Subsection 4 appears to be a "get-out clause" to allow the SoS to make special provisions for particular groups of people. They almost certainly have pension age PIP claimants in mind here. The paragraph actually says:
"to make different provision for different cases or purposes (including different provision for persons of different ages);"
So, for example, it might allow the SoS to decide that the 4-point rule will never apply to any person at or over pension age, who is already in receipt of PIP daily living in November 2026. This would give pension age claimants an exemption, but it's interesting that this is not being put into the Act itself.
The subsection also allows the secretary of state to provide for "a person to exercise discretion in dealing with any matter".
Universal Credit and Personal Independence Payment Bill published
The bill has now been published. You can download the 22 page .pdf document from the Get file link on this page.
Or you can download the file directly from this link
You can download the explanatory notes from this page.
There's also an impact assessment on the Universal Credit Rebalancing from the Department for Work and Pensions - May 2025
Money Bill
There has been discussion about whether Labour will seek to have this bill designated as a money bill, which would effectively remove House of Lords scrutiny. A decision about whether a bill is a money bill is made by the Speaker of the House, after the report stage. However, according to guidance on Money Bills from the Office of the Parliamentary Counsel:
1.35 During the debates in 1911 it was alleged to be a defect in the bill that the Speaker was not required to make his decision earlier because of the risk of the Commons proceedings being completed in ignorance of whether the bill was to be certified. There is now an informal indication, published as a note when the Bill is listed on the Commons Order Paper, as to whether a bill is likely to be certified as a money bill.
The notice that the bill will be presented today on the Order Paper makes no mention of a money bill, so this seems to be an indication - though not a certainty - that Labour are not pursuing this possibility.
Bill due this afternoon
The Universal Credit and Personal Independence Payment Bill is due to be published this afternoon. This is the bill that will enable the introduction of the PIP 4-point rule and cuts to universal credit for disabled claimants.

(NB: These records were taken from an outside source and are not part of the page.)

(** What the private key signs, the public key accepts. *)
Definition signature_sound (pub priv : Key) : Prop :=
  ∀ algo m r d r',
    sign algo priv m r = (Ok d, r') → verify algo pub m d = true.

(** A serialised key pair whose two halves parse and belong together. *)
Definition good_keypair (key_type : string) (kp : Keypair) : Prop :=
  public_key kp ≠ [] ∧
  ∃ pub priv,
    load_asymmetric_key_from_pem_bytestring (Some (public_key kp)) key_type
      = Ok pub ∧
    load_asymmetric_key_from_pem_bytestring (Some (private_key kp)) key_type
      = Ok priv ∧
    oaep_inverse pub priv ∧
    signature_sound pub priv.

Class BackendLaws : Prop := {
  (** key generation returns a non-empty PEM pair that belongs together *)
  keygen_good :
    ∀ key_type r kp r',
      generate_asymmetric_keypair key_type r = (Ok kp, r') →
      good_keypair key_type kp;
  (** a signature accepted under a key has the length of that key *)
  signature_length :
    ∀ algo key m d,
      verify algo key m d = true → length d = size_in_bytes key;
}.

End Laws.
Arguments BackendLaws : clear implicits.

(** ** A small backend to run the definitions on

    Keys are one byte long and a block is four bytes: the key's byte, the
    plaintext length, and two bytes of padded plaintext.  It is not a
    cipher; it only gives the definitions something to compute with, on
    ASCII names (its upper-casing leaves other text as it is). *)

Module Toy.
(** X12. The commands of a session are decided by the mode and the
    signature alone: two passes, on any boards, that ran a session in
    the same mode and printed the same signature issued the same
    commands, whatever fuse and lock bytes they read. *)
Theorem commands_follow_mode_and_signature
    hw1 hw2 fuel1 fuel2 w1 w2 u1 u2 evs1 evs2 w1' w2' tSignature :
  loop hw1 fuel1 w1 = Some (u1, evs1, w1') ->
  loop hw2 fuel2 w2 = Some (u2, evs2, w2') ->
  requested_mode (received w1) = requested_mode (received w2) ->
  signature_of evs1 = Some tSignature ->
  signature_of evs2 = Some tSignature ->
  commands evs1 = commands evs2.
Proof.
  intros H1 H2 Hm S1 S2. apply loop_pass in H1. apply loop_pass in H2.
  destruct H1 as [(B1 & _)|(sig1 & body1 & _ & _ & T1 & _ & C1 & _)].
  { rewrite (signature_of_background _ B1) in S1. discriminate. }
  destruct H2 as [(B2 & _)|(sig2 & body2 & _ & _ & T2 & _ & C2 & _)].
  { rewrite (signature_of_background _ B2) in S2. discriminate. }
  assert (sig1 = tSignature) by congruence.
  assert (sig2 = tSignature) by congruence. subst sig1 sig2.
  rewrite C1, C2, Hm. reflexivity.
Qed.

Lemma commands_follow_mode_and_signature_witness :
  exists evs1 evs2 w1 w2,
    loop (target [0; 0; 0; 0x93; 0; 0; 0; 0x0B; 0; 0; 0x62]) 200 (power_on [119])
    = Some (tt, evs1, w1) /\
    loop (pressed_board [0; 0; 0; 0x93; 0; 0; 0; 0x0B; 0; 0; 0xE2] 2) 200
      (power_on [])
    = Some (tt, evs2, w2) /\
    commands evs1 = commands evs2.
Proof.
  destruct (loop (target [0; 0; 0; 0x93; 0; 0; 0; 0x0B; 0; 0; 0x62]) 200
              (power_on [119])) as [[[[] evs1] w1]|] eqn:E1;
    [|vm_compute in E1; discriminate].
  destruct (loop (pressed_board [0; 0; 0; 0x93; 0; 0; 0; 0x0B; 0; 0; 0xE2] 2)
              200 (power_on [])) as [[[[] evs2] w2]|] eqn:E2;
    [|vm_compute in E2; discriminate].
  exists evs1, evs2, w1, w2. split; [reflexivity|]. split; [reflexivity|].
  apply (commands_follow_mode_and_signature _ _ _ _ _ _ _ _ _ _ _ _ 0x930B E1 E2).
  - reflexivity.
  - vm_compute in E1. injection E1 as <- <-. reflexivity.
  - vm_compute in E2. injection E2 as <- <-. reflexivity.
Defined.

(** *** The serial buffer *)

Lemma keeps_ret {A} (a : A) : keeps_serial (ret a).
Proof. intros w a' evs w' H. inversion H. reflexivity. Qed.

Lemma keeps_emit e : keeps_serial (emit e).
Proof. intros w a evs w' H. inversion H. reflexivity. Qed.

Lemma keeps_bind {A B} (m : M A) (k : A -> M B) :
  keeps_serial m -> (forall a, keeps_serial (k a)) -> keeps_serial (bind m k).
Proof.
  intros Hm Hk w b evs w' H.
  apply bind_Some in H. destruct H as (a & e1 & w1 & e2 & H1 & H2 & _).
  rewrite (Hk _ _ _ _ _ H2). exact (Hm _ _ _ _ H1).
Qed.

We’ll provides links, analysis and the opportunity for you to comment on this page.
According to the UK parliament website, it is a: "Bill to make provision to alter the rates of the standard allowance, limited capability for work element and limited capability for work and work-related activity element of universal credit and the rates of income-related employment and support allowance, and to restrict eligibility for the personal independence payment."